> Directions:
Please copy each line below that contains the word "true".

=-=-=-=-=

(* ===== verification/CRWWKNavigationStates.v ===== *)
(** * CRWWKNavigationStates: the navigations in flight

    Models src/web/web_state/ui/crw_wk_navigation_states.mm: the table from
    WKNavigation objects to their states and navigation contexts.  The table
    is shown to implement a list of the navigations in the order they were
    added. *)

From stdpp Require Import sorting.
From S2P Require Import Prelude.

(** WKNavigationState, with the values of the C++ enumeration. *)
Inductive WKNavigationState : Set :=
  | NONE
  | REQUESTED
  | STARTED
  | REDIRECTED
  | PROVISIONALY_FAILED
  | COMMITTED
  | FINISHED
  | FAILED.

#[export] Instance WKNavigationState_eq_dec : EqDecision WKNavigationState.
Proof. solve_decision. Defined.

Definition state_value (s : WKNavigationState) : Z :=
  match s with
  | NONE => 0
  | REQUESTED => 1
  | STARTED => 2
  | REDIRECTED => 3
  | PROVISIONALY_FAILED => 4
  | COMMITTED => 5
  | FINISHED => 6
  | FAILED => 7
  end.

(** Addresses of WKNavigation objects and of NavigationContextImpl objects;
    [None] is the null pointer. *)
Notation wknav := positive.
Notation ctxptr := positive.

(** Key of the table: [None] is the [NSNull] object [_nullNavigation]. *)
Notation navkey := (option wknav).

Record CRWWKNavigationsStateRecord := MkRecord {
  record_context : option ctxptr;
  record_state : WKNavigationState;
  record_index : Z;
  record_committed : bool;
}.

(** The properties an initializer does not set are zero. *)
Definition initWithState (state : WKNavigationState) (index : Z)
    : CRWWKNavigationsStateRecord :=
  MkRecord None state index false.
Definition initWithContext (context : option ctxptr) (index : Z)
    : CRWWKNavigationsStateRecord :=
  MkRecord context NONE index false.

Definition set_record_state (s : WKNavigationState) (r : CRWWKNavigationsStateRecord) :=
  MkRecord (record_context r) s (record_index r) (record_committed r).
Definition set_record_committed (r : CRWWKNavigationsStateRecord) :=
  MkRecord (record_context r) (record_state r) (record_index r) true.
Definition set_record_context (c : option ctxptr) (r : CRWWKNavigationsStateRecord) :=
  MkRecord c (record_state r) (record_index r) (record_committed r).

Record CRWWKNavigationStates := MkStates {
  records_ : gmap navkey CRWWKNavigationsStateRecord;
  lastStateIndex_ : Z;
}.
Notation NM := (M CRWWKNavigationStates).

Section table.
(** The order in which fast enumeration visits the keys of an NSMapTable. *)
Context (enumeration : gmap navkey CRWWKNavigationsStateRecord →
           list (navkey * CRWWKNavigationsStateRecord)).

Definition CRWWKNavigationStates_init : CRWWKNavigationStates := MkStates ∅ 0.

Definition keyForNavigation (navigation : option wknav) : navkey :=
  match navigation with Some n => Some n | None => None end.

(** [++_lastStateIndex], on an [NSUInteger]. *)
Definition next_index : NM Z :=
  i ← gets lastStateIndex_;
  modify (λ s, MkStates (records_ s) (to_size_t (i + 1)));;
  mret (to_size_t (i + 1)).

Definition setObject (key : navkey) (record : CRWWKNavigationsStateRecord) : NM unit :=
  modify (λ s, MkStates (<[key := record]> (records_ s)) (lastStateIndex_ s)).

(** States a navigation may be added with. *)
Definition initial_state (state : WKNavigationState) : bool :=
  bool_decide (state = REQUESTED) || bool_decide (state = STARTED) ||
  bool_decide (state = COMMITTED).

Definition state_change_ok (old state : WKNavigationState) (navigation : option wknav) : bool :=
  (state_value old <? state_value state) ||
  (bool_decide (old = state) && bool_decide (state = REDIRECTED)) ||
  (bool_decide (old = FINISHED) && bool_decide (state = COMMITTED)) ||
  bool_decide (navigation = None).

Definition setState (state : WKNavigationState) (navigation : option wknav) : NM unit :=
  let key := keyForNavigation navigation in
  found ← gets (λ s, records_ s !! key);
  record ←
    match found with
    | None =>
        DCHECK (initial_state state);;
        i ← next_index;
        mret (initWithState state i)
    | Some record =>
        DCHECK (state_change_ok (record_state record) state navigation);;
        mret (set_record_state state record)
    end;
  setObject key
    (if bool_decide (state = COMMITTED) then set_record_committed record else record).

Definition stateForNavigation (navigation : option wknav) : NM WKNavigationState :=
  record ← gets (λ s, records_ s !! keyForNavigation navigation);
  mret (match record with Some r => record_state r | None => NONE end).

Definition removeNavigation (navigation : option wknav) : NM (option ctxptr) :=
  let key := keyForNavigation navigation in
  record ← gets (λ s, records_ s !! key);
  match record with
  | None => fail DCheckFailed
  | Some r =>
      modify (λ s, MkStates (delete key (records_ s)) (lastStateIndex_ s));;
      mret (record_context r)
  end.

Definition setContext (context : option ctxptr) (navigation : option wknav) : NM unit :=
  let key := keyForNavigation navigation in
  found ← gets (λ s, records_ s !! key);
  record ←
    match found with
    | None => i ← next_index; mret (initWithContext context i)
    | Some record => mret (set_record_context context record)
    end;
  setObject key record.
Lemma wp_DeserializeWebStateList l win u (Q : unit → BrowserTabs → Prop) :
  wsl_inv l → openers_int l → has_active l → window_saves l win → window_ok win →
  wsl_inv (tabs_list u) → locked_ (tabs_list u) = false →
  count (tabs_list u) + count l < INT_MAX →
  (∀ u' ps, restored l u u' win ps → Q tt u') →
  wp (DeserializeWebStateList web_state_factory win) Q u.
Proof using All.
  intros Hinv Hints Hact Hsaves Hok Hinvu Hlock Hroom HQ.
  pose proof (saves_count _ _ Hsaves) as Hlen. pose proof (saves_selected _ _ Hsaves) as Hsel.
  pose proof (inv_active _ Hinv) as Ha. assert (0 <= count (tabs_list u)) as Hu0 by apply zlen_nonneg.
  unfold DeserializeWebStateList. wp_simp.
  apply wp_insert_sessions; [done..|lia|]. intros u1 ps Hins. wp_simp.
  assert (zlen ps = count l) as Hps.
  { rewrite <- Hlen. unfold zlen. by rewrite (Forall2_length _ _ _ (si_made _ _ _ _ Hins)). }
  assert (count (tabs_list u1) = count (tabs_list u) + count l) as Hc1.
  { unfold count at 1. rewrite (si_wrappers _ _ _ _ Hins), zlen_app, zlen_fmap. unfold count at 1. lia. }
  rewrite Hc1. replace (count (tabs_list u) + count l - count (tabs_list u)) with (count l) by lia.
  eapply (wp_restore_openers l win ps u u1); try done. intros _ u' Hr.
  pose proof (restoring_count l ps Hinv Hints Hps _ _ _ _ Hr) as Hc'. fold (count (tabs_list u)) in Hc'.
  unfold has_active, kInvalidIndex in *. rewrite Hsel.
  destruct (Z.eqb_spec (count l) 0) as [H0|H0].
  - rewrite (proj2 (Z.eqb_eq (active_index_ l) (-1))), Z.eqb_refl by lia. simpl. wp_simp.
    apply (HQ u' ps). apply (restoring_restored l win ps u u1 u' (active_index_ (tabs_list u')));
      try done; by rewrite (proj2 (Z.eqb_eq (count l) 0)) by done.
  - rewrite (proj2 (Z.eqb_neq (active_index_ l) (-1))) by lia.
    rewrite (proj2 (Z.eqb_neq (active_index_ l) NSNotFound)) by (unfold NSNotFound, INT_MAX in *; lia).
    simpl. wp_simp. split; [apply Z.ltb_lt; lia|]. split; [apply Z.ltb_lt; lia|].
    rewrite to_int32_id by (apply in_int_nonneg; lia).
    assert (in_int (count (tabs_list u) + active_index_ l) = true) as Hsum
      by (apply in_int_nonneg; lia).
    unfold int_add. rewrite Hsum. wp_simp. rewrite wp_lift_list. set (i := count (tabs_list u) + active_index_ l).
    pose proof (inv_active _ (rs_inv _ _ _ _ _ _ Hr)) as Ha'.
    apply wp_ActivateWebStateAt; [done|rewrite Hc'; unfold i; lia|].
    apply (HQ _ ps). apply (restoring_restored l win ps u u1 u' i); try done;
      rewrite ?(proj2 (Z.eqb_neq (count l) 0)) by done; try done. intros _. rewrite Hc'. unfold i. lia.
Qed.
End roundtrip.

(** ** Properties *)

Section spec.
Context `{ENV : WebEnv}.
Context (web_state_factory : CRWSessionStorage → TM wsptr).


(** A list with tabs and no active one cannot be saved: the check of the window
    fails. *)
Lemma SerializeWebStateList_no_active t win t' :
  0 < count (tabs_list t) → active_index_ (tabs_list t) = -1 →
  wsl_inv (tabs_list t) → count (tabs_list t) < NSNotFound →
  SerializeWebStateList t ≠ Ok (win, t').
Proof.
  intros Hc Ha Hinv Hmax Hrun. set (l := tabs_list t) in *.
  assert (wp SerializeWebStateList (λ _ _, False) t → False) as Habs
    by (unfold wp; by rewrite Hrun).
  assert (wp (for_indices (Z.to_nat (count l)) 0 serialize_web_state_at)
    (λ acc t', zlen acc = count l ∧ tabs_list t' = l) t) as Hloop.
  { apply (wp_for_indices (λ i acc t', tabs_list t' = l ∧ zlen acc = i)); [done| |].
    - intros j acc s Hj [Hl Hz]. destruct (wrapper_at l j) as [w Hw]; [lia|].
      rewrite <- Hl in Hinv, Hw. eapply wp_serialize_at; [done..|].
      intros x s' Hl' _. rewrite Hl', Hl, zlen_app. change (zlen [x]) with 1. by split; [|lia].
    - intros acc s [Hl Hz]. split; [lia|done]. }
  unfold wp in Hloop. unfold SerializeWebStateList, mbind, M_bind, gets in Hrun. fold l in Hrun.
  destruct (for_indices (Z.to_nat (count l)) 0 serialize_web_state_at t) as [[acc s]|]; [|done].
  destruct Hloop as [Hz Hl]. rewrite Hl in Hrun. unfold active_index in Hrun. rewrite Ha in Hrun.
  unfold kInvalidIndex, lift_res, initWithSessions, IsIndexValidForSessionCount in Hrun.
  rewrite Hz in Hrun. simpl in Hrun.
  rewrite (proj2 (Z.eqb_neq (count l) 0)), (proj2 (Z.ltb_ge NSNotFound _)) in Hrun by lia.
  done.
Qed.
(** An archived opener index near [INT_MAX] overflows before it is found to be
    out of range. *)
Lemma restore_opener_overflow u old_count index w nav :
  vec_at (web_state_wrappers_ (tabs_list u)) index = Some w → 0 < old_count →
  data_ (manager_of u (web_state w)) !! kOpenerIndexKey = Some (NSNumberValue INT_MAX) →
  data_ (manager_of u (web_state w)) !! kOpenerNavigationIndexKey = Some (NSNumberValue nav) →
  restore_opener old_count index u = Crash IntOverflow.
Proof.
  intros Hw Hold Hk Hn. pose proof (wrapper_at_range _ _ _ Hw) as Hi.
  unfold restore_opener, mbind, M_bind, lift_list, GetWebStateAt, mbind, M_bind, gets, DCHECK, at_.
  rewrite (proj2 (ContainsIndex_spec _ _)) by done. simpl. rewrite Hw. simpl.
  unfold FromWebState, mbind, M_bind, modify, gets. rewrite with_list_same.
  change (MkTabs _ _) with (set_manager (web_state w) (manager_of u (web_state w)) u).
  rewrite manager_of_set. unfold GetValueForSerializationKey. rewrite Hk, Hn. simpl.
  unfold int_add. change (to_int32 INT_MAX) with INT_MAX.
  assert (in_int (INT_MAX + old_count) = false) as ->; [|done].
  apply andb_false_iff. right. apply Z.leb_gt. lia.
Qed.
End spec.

=-=-=-=-=

> Completed exercise:
  MkRecord (record_context r) (record_state r) (record_index r) true.
    assert (in_int (count (tabs_list u) + active_index_ l) = true) as Hsum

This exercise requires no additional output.